Retype, exactly as they appear below, the lines between the line holding "Context (MessageToAny : ClusterLoadAssignment" and the line holding "Ok (Some (fst", both ends included.

[Saved data entries]
BEGIN
(** The [for] loop that follows a chain of aliases.  [None]: out of fuel;
    [Some None]: the chain came back to a name it had seen. *)
Fixpoint follow_alias (fuel : nat) (m : gmap host.Name host.Name) (seen : gset host.Name)
    (referencedService : host.Name) : option (option host.Name) :=
  match fuel with
  | O => None
  | S fuel =>
      match m !! referencedService with
      | None => Some (Some referencedService)
      | Some n =>
          if bool_decide (n ∈ seen) then Some None
          else follow_alias fuel m ({[n]} ∪ seen) n
      end
  end.

(** Each turn adds a value of the map to [seen]: one more than its size is
    enough. *)
Definition alias_fuel (m : gmap host.Name host.Name) : nat := S (size m).

Definition resolve_alias (m : gmap host.Name host.Name) (alias : NamespacedHostname)
    (referencedService : host.Name) : option host.Name :=
  match m !! referencedService with
  | None => Some referencedService
  | Some _ => default None (follow_alias (alias_fuel m) m
                {[nh_Hostname alias; referencedService]} referencedService)
  end.

Definition resolved_aliases (rawAlias : gmap NamespacedHostname host.Name)
  : gmap NamespacedHostname host.Name :=
  let m := unnamespaced_aliases rawAlias in
  fold_left (fun resolved '(alias, ref) =>
    match resolve_alias m alias ref with
    | Some concrete => <[alias := concrete]> resolved
    | None => resolved
    end) (range rawAlias) ∅.

Definition alias_compare : NamespacedHostname -> NamespacedHostname -> comparison :=
  cmp_lex (cmp_on nh_Namespace String.compare) (cmp_on nh_Hostname String.compare).

Definition aliases_by_service (resolved : gmap NamespacedHostname host.Name)
  : gmap host.Name (list NamespacedHostname) :=
  group_by snd fst (range resolved) ∅.

(** The key the code builds for a changed alias has all its fields commented
    out, and so has the key it inserts for the service. *)
Definition propagate_alias_updates (allServices : list Service)
    (resolved : gmap NamespacedHostname host.Name) (configsUpdated : nset ConfigKey) : nset ConfigKey :=
  fold_left (fun configsUpdated '(_, concrete) =>
    if GoSet.Contains configsUpdated ConfigKey.zero then
      fold_left (fun configsUpdated svc =>
        if String.eqb (Service.Hostname svc) concrete
        then (fun e => {[ConfigKey.zero]} ∪ e) <$> configsUpdated
        else configsUpdated) allServices configsUpdated
    else configsUpdated) (range resolved) configsUpdated.

Definition set_aliases (s : Service) (aliases : list NamespacedHostname) : Service :=
  let s := Service_DeepCopy s in
  let a := Service.Attributes s in
  Service.mk
    (Attributes.mk (Attributes.Labels a) (Attributes.LabelSelectors a) (Attributes.ExportTo a) aliases
       (Attributes.PassthroughTargetPorts a) (Attributes.Name a) (Attributes.Namespace a)
       (Attributes.ServiceRegistry a) (Attributes.K8s a))
    (Service.Hostname s) (Service.Ports s) (Service.ServiceAccounts s) (Service.Addresses s)
    (Service.CreationTime s) (Service.DefaultAddress s) (Service.ResourceVersion s)
    (Service.Resolution s) (Service.AutoAllocatedIPv4Address s) (Service.AutoAllocatedIPv6Address s)
    (Service.MeshExternal s).

Definition resolveServiceAliases (allServices : list Service) (configsUpdated : nset ConfigKey)
  : list Service * nset ConfigKey :=
  let resolved := resolved_aliases (raw_aliases allServices) in
  let aliasesForService := SortStableFunc alias_compare <$> aliases_by_service resolved in
  (map (fun s => match aliasesForService !! Service.Hostname s with
                 | Some aliases => set_aliases s aliases
                 | None => s end) allServices,
   propagate_alias_updates allServices resolved configsUpdated).

End aliases.

(** ** The index *)

Record serviceIndex : Type := mkServiceIndex {
  privateByNamespace : gmap string (list Service);
  public : list Service;
  exportedToNamespace : gmap string (list Service);
  HostnameAndNamespace : gmap host.Name (gmap string Service);
  instancesByPort : gmap string (gmap Z (list DubboEndpoint))
}.

Definition newServiceIndex : serviceIndex := mkServiceIndex ∅ [] ∅ ∅ ∅.

(** [m[k] = append(m[k], s)] *)
Definition append_service (m : gmap string (list Service)) (k : string) (s : Service) :=
  <[k := default [] (m !! k) ++ [s]]> m.

(** [portMap] and [ports] of a service; a nil port panics. *)
Fixpoint port_maps (ports : PortList) (portMap : gmap string Z) (nums : gset Z)
  : res (gmap string Z * gset Z) :=
  match ports with
  | [] => Ok (portMap, nums)
  | None :: _ => Panic "nil pointer dereference"
  | Some port :: ports =>
      port_maps ports (<[Port.Name port := Port.Number port]> portMap) ({[Port.Number port]} ∪ nums)
  end.

Definition service_ports (s : Service) : res (gmap string Z * gset Z) :=
  port_maps (Service.Ports s) ∅ ∅.

Section registry.
Context {C : Type} (eix : EndpointIndex C).

(** The endpoints of the service by port, over what an earlier service of the
    same key left. *)
Definition instances_of (s : Service) (portMap : gmap string Z) (ports : gset Z)
    (existing : gmap Z (list DubboEndpoint)) : gmap Z (list DubboEndpoint) :=
  match ShardsForService eix (Service.Hostname s) (namespace_of s) with
  | (Some shards, true) =>
      map_fold (fun port instances m => <[port := instances]> m) existing
        (CopyEndpoints shards (Some portMap) (Some ports))
  | _ => existing
  end.

Definition index_instances (si : serviceIndex) (s : Service) : res serviceIndex :=
  p ← service_ports s;
  Ok (mkServiceIndex (privateByNamespace si) (public si) (exportedToNamespace si)
        (HostnameAndNamespace si)
        (<[Service_Key (Some s) := instances_of s (fst p) (snd p)
             (default ∅ (instancesByPort si !! Service_Key (Some s)))]> (instancesByPort si))).

(** A service of Kubernetes takes the place of one of another registry;
    otherwise the first one stays. *)
Definition index_hostname (si : serviceIndex) (s : Service) : serviceIndex :=
  let byNs := default ∅ (HostnameAndNamespace si !! Service.Hostname s) in
  let ns := namespace_of s in
  let keep :=
    match byNs !! ns with
    | Some existing =>
        String.eqb (Attributes.ServiceRegistry (Service.Attributes existing)) Kubernetes
        || negb (String.eqb (Attributes.ServiceRegistry (Service.Attributes s)) Kubernetes)
    | None => false
    end in
  mkServiceIndex (privateByNamespace si) (public si) (exportedToNamespace si)
    (<[Service.Hostname s := if keep then byNs else <[ns := s]> byNs]> (HostnameAndNamespace si))
    (instancesByPort si).

Definition set_private (si : serviceIndex) m : serviceIndex :=
  mkServiceIndex m (public si) (exportedToNamespace si) (HostnameAndNamespace si) (instancesByPort si).
Definition set_public (si : serviceIndex) l : serviceIndex :=
  mkServiceIndex (privateByNamespace si) l (exportedToNamespace si) (HostnameAndNamespace si)
    (instancesByPort si).
Definition set_exported (si : serviceIndex) m : serviceIndex :=
  mkServiceIndex (privateByNamespace si) (public si) m (HostnameAndNamespace si) (instancesByPort si).

Definition index_visibility (defaults : gset string) (si : serviceIndex) (s : Service) : serviceIndex :=
  let ns := namespace_of s in
  let exportTo := exportTo_of s in
  if (size exportTo =? 0)%nat then
    if bool_decide (visibility.Private ∈ defaults) then
      set_private si (append_service (privateByNamespace si) ns s)
    else if bool_decide (visibility.Public ∈ defaults) then set_public si (public si ++ [s])
    else si
  else if bool_decide (visibility.Public ∈ exportTo) then set_public si (public si ++ [s])
  else if bool_decide (visibility.None ∈ exportTo) then si
  else fold_left (fun si e =>
         if String.eqb e visibility.Private || String.eqb e ns
         then set_private si (append_service (privateByNamespace si) ns s)
         else set_exported si (append_service (exportedToNamespace si) e s))
         (elements exportTo) si.

Fixpoint index_services (defaults : gset string) (si : serviceIndex) (services : list Service)
  : res serviceIndex :=
  match services with
  | [] => Ok si
  | s :: services =>
      si ← index_instances si s;
      index_services defaults (index_visibility defaults (index_hostname si s) s) services
  end.

(** ** Service accounts *)

(** [accounts], nil when there is neither a shard nor an account of the
    service. *)
Definition accounts_of (svc : Service) : nset string :=
  let accounts :=
    match ShardsForService eix (Service.Hostname svc) (namespace_of svc) with
    | (Some shard, true) => GoSet.Copy (Some (EndpointShards.ServiceAccounts shard))
    | _ => None
    end in
  if (0 <? length (Service.ServiceAccounts svc))%nat then
    match accounts with
    | None => GoSet.New (Service.ServiceAccounts svc)
    | Some e => Some (e ∪ list_to_set (Service.ServiceAccounts svc))
    end
  else accounts.
(* ===== verification/Eds.v ===== *)
(** * The endpoint generator

    [dubbod/discovery/pkg/xds/eds.go]: which watched clusters a push
    regenerates, and the resources it sends.  The services of the push context
    and the protobuf encoding are parameters; the cache is the one of
    [XdsCache]. *)

From S2P Require Import Prelude GoStrings GoSets GoSort ConfigKeys PushRequest Hosts Service XdsCache EndpointShards EndpointBuilder Watch.

Definition skippedEdsConfigs : nset kind.Kind := GoSet.New [kind.PeerAuthentication; kind.Secret].

(** [xdsNeedsPush] of [xdsgen.go]: the answer, and whether it is final. *)
Definition xdsNeedsPush (req : option PushRequest) : bool * bool :=
  match req with
  | None => (true, true)
  | Some req => if Forced req then (true, true) else (false, false)
  end.

Definition edsNeedsPush (req : PushRequest) : bool :=
  match xdsNeedsPush (Some req) with
  | (res, true) => res
  | (_, false) =>
      if (match Reason req with Some _ => true | None => false end)
         && ReasonStats.Has (Reason req) ProxyRequest then true
      else existsb (fun config => negb (GoSet.Contains skippedEdsConfigs (ConfigKey.Kind config)))
             (GoSet.UnsortedList (ConfigsUpdated req))
  end.

(** The loop of [edsUpdatedServicesForRequest]; [None] is its early return. *)
Fixpoint updated_services_loop (cfgs : list ConfigKey) (services : gset string) : option (gset string) :=
  match cfgs with
  | [] => Some services
  | cfg :: cfgs =>
      if GoSet.Contains skippedEdsConfigs (ConfigKey.Kind cfg) then updated_services_loop cfgs services
      else if negb (bool_decide (ConfigKey.Kind cfg = kind.Service)) || String.eqb (ConfigKey.Name cfg) ""
      then None
      else updated_services_loop cfgs ({[ConfigKey.Name cfg]} ∪ services)
  end.

Definition edsUpdatedServicesForRequest (req : option PushRequest) : nset string * bool :=
  match req with
  | None => (None, false)
  | Some req =>
      if (nset_len (ConfigsUpdated req) =? 0)%nat then (None, false) else
      match updated_services_loop (GoSet.UnsortedList (ConfigsUpdated req)) ∅ with
      | None => (None, false)
      | Some services => (Some services, (0 <? size services)%nat)
      end
  end.

Definition canSendPartialFullPushes (req : PushRequest) : bool :=
  if Forced req then false
  else let '(_, targetedServices) := edsUpdatedServicesForRequest (Some req) in targetedServices.

Definition shouldUseDeltaEds (req : PushRequest) : bool :=
  if negb (Full req) then false else canSendPartialFullPushes req.

Record XdsLogDetails : Type := mkLog { Incremental : bool; AdditionalInfo : string }.
Definition DefaultXdsLogDetails : XdsLogDetails := mkLog false "".

Section generator.
Context {L LS C : Type} `{!LRUCache Z (cacheValue Resource) L} `{!LRUCache string (cacheValue Resource) LS}.
Context (sum64 : string -> Z) (HashCode : ConfigKey -> ConfigHash).
Context (MessageToAny : ClusterLoadAssignment -> Any).
Notation xcache := (option (XdsCacheImpl Resource L LS)).

(** The state of the loop: the resources so far, the removed names, the
    counters and the cache. *)
Record loop_state : Type := mkLoop {
  l_resources : Resources;
  l_removed : list string;
  l_empty : Z;
  l_cached : Z;
  l_regenerated : Z;
  l_cache : xcache
}.

(** The part of the loop body after the checks on the builder: the cache, the
    generation, the addition to the cache. *)
Definition generate_cluster (EndpointIndex_ : EndpointIndex C) (req : PushRequest) (hostname : string)
    (builder : EndpointBuilder) (serviceWasUpdated : bool) (st : loop_state) : res loop_state :=
  let shouldRegenerate :=
    if negb serviceWasUpdated && negb (Full req)
       && (match ConfigsUpdated req with Some _ => true | None => false end)
    then existsb (fun ckey => String.eqb (ConfigKey.Name ckey) hostname)
           (GoSet.UnsortedList (ConfigsUpdated req))
    else serviceWasUpdated in
  let entry := builder_entry sum64 HashCode builder in
  hit ← match (if negb shouldRegenerate then l_cache st else None) with
        | Some c => r ← Xds_Get c entry;
                    Ok (Some (fst r), snd r) : res (xcache * option Resource)
        | None => Ok (l_cache st, None)
        end;
  match hit : xcache * option Resource with
  | (c, Some cachedEndpoint) =>
      Ok (mkLoop (l_resources st ++ [cachedEndpoint]) (l_removed st) (l_empty st)
            (l_cached st + 1) (l_regenerated st) c)
  | (c, None) =>
      l ← BuildClusterLoadAssignment builder EndpointIndex_;
      let empty := if (length (Endpoints l) =? 0)%nat then l_empty st + 1 else l_empty st in
      let resource := mkResource (ClusterName l) (MessageToAny l) in
      c ← match c with
          | Some x => x ← Xds_Add x entry (Some req) (Some resource); Ok (Some x) : res xcache
          | None => Ok None
          end;
      Ok (mkLoop (l_resources st ++ [resource]) (l_removed st) empty (l_cached st)
            (l_regenerated st + 1) c)
  end.

(** The watched clusters of a targeted push are those of updated services. *)
Definition skip_cluster (targetedServices : bool) (edsUpdatedServices : nset string)
    (hostname : string) : bool :=
  targetedServices && negb (GoSet.Contains edsUpdatedServices hostname).

Definition build_cluster services (index : EndpointIndex C) (req : PushRequest)
    (targeted : bool) (updated : nset string) (st : loop_state) (clusterName : string) : res loop_state :=
  let hostname := ParseSubsetKeyHostname clusterName in
  let serviceWasUpdated := true in
  if skip_cluster targeted updated hostname then Ok st else
  match NewEndpointBuilder services clusterName with
  | None => Ok st
  | Some builder => generate_cluster index req hostname builder serviceWasUpdated st
  end.

Definition build_delta_cluster services (index : EndpointIndex C) (req : PushRequest)
    (targeted : bool) (updated : nset string) (st : loop_state) (clusterName : string) : res loop_state :=
  let hostname := ParseSubsetKeyHostname clusterName in
  let serviceWasUpdated := true in
  let removed := mkLoop (l_resources st) (l_removed st ++ [clusterName]) (l_empty st)
                   (l_cached st) (l_regenerated st) (l_cache st) in
  if skip_cluster targeted updated hostname then Ok st else
  match NewEndpointBuilder services clusterName with
  | None => Ok removed
  | Some builder =>
      if negb (ServiceFound builder) then Ok removed
      else generate_cluster index req hostname builder serviceWasUpdated st
  end.

Fixpoint clusters_loop (body : loop_state -> string -> res loop_state) (names : list string)
    (st : loop_state) : res loop_state :=
  match names with
  | [] => Ok st
  | n :: names => st ← body st n; clusters_loop body names st
  end.

Definition log_details (targeted : bool) (st : loop_state) : XdsLogDetails :=
  mkLog targeted ("empty:" +:+ Itoa (l_empty st) +:+ " cached:" +:+ Itoa (l_cached st)
    +:+ "/" +:+ Itoa (l_cached st + l_regenerated st)).

Definition buildEndpoints services index (cache : xcache) (req : PushRequest) (w : WatchedResource)
  : res (Resources * XdsLogDetails * xcache) :=
  let '(edsUpdatedServices, targetedServices) := edsUpdatedServicesForRequest (Some req) in
  st ← clusters_loop (build_cluster services index req targetedServices edsUpdatedServices)
         (GoSet.UnsortedList (ResourceNames w)) (mkLoop [] [] 0 0 0 cache);
  Ok (l_resources st, log_details targetedServices st, l_cache st).

Definition buildDeltaEndpoints services index (cache : xcache) (req : PushRequest) (w : WatchedResource)
  : res (Resources * list string * XdsLogDetails * xcache) :=
  let '(edsUpdatedServices, targetedServices) := edsUpdatedServicesForRequest (Some req) in
  st ← clusters_loop (build_delta_cluster services index req targetedServices edsUpdatedServices)
         (GoSet.UnsortedList (ResourceNames w)) (mkLoop [] [] 0 0 0 cache);
  Ok (l_resources st, l_removed st, log_details targetedServices st, l_cache st).

(** A slice that starts nil stays nil when nothing is appended. *)
Definition nilable {A} (l : list A) : option (list A) := match l with [] => None | _ => Some l end.

Definition Generate services index (cache : xcache) (w : WatchedResource) (req : PushRequest)
  : res (option Resources * XdsLogDetails * xcache) :=
  if negb (edsNeedsPush req) then Ok (None, DefaultXdsLogDetails, cache)
  else '(resources, logDetails, cache) ← buildEndpoints services index cache req w;
       Ok (nilable resources, logDetails, cache).

Definition GenerateDeltas services index (cache : xcache) (req : PushRequest) (w : WatchedResource)
  : res (option Resources * option (list string) * XdsLogDetails * bool * xcache) :=
  if negb (edsNeedsPush req) then Ok (None, None, DefaultXdsLogDetails, false, cache)
  else if negb (shouldUseDeltaEds req) then
    '(resources, logDetails, cache) ← buildEndpoints services index cache req w;
    Ok (nilable resources, None, logDetails, false, cache)
  else
    '(resources, removed, logs, cache) ← buildDeltaEndpoints services index cache req w;
    Ok (nilable resources, nilable removed, logs, true, cache).

(** ** Lemmas *)

(** What a fresh generation gives for a cluster. *)
Definition fresh_resource (services : host.Name -> option Service) (index : EndpointIndex C)
    (name : string) : option Resource :=
  match NewEndpointBuilder services name with
  | None => None
  | Some b => match BuildClusterLoadAssignment b index with
              | Ok l => Some (mkResource (ClusterName l) (MessageToAny l))
              | _ => None end
  end.

(** The services hold no nil port, which is what keeps the builder from
    panicking. *)
Definition ports_ok (services : host.Name -> option Service) : Prop :=
  forall h svc, services h = Some svc -> ports_deref (Service.Ports svc) = Ok tt.

Lemma NewEndpointBuilder_fields services name b :
  NewEndpointBuilder services name = Some b ->
  clusterName b = name /\ b_service b = services (b_hostname b).
Proof.
  unfold NewEndpointBuilder. destruct (ParseSubsetKey name) as [[[d s] h] p].
  destruct (String.eqb h "" || (p =? 0)); [done|]. by intros [= <-].
Qed.

Lemma Build_ok services (index : EndpointIndex C) name b :
  ports_ok services -> NewEndpointBuilder services name = Some b ->
  exists l, BuildClusterLoadAssignment b index = Ok l /\ ClusterName l = name.
Proof.
  intros Hp Hb. destruct (NewEndpointBuilder_fields _ _ _ Hb) as [Hn Hs].
  rewrite <- Hn. apply (BuildClusterLoadAssignment_total b index). intros svc Hsvc.
  eapply (Hp (b_hostname b)). congruence.
Qed.

Lemma Xds_Add_total c b req v : exists c', Xds_Add (L := L) (LS := LS) c (builder_entry sum64 HashCode b) req v = Ok c'.
Proof. unfold Xds_Add. simpl. destruct (ServiceFound b); simpl; by eexists. Qed.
END
▶ **Exercise output**
Context (MessageToAny : ClusterLoadAssignment -> Any).
Notation xcache := (option (XdsCacheImpl Resource L LS)).

(** The state of the loop: the resources so far, the removed names, the
    counters and the cache. *)
Record loop_state : Type := mkLoop {
  l_resources : Resources;
  l_removed : list string;
  l_empty : Z;
  l_cached : Z;
  l_regenerated : Z;
  l_cache : xcache
}.

(** The part of the loop body after the checks on the builder: the cache, the
    generation, the addition to the cache. *)
Definition generate_cluster (EndpointIndex_ : EndpointIndex C) (req : PushRequest) (hostname : string)
    (builder : EndpointBuilder) (serviceWasUpdated : bool) (st : loop_state) : res loop_state :=
  let shouldRegenerate :=
    if negb serviceWasUpdated && negb (Full req)
       && (match ConfigsUpdated req with Some _ => true | None => false end)
    then existsb (fun ckey => String.eqb (ConfigKey.Name ckey) hostname)
           (GoSet.UnsortedList (ConfigsUpdated req))
    else serviceWasUpdated in
  let entry := builder_entry sum64 HashCode builder in
  hit ← match (if negb shouldRegenerate then l_cache st else None) with
        | Some c => r ← Xds_Get c entry;
                    Ok (Some (fst r), snd r) : res (xcache * option Resource)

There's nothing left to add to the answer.